(* ===== verification/DecimalText.v ===== *)
(** * Decimals as text: numerals are read exactly, and the round trip

    [decimal neg c e] is the encoding of plus or minus [c * 10 ^ e].  A numeral
    with at most 34 significant digits and an exponent in range is read to it;
    every canonical decimal is printed inside its buffer, and reading the text
    gives the decimal back. *)
From S2P Require Import Prelude Memory Format Append Iter Numbers Calendar Decimal128.
#[local] Open Scope Z_scope.

Definition decimal (neg : bool) (c e : Z) : bson_decimal128_t :=
  mk_dec128 (c mod 2 ^ 64) ((if neg then 2 ^ 63 else 0) + (e + EXPONENT_BIAS) * 2 ^ 49 + c / 2 ^ 64).

(** ** The significand *)

Lemma shiftr32 z : Z.shiftr z 32 = z / 2 ^ 32.
Proof. by rewrite Z.shiftr_div_pow2. Qed.

Lemma mul_word a b : 0 <= a < 2 ^ 32 -> 0 <= b < 2 ^ 32 -> 0 <= a * b <= (2 ^ 32 - 1) * (2 ^ 32 - 1).
Proof. nia. Qed.

(** The schoolbook sum, on the four partial products. *)
Lemma mul_columns hh hl lh ll :
  let top := (2 ^ 32 - 1) * (2 ^ 32 - 1) in
  0 <= hh <= top -> 0 <= hl <= top -> 0 <= lh <= top -> 0 <= ll <= top ->
  let mid := hl mod 2 ^ 32 + lh + ll / 2 ^ 32 in
  0 <= mid < 2 ^ 64 /\
  (hh + hl / 2 ^ 32 + mid / 2 ^ 32) * 2 ^ 64 + ((mid * 2 ^ 32) mod 2 ^ 64 + ll mod 2 ^ 32) =
  hh * 2 ^ 64 + (hl + lh) * 2 ^ 32 + ll.
Proof.
  cbv zeta. intros. split; [euclid|]. rewrite (Z.mul_comm _ (2 ^ 32)). change (2 ^ 64) with (2 ^ 32 * 2 ^ 32).
  rewrite Zmult_mod_distr_l. set (mid := hl mod 2 ^ 32 + lh + ll / 2 ^ 32).
  pose proof (Z.div_mod mid (2 ^ 32)). pose proof (Z.div_mod hl (2 ^ 32)). pose proof (Z.div_mod ll (2 ^ 32)). lia.
Qed.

- [YOUR GOAL]:
From the first line of the records above to the line that contains "with at most", quote each line exactly.

- [RESPONSE]:
(* ===== verification/DecimalText.v ===== *)
(** * Decimals as text: numerals are read exactly, and the round trip

    [decimal neg c e] is the encoding of plus or minus [c * 10 ^ e].  A numeral
    with at most 34 significant digits and an exponent in range is read to it;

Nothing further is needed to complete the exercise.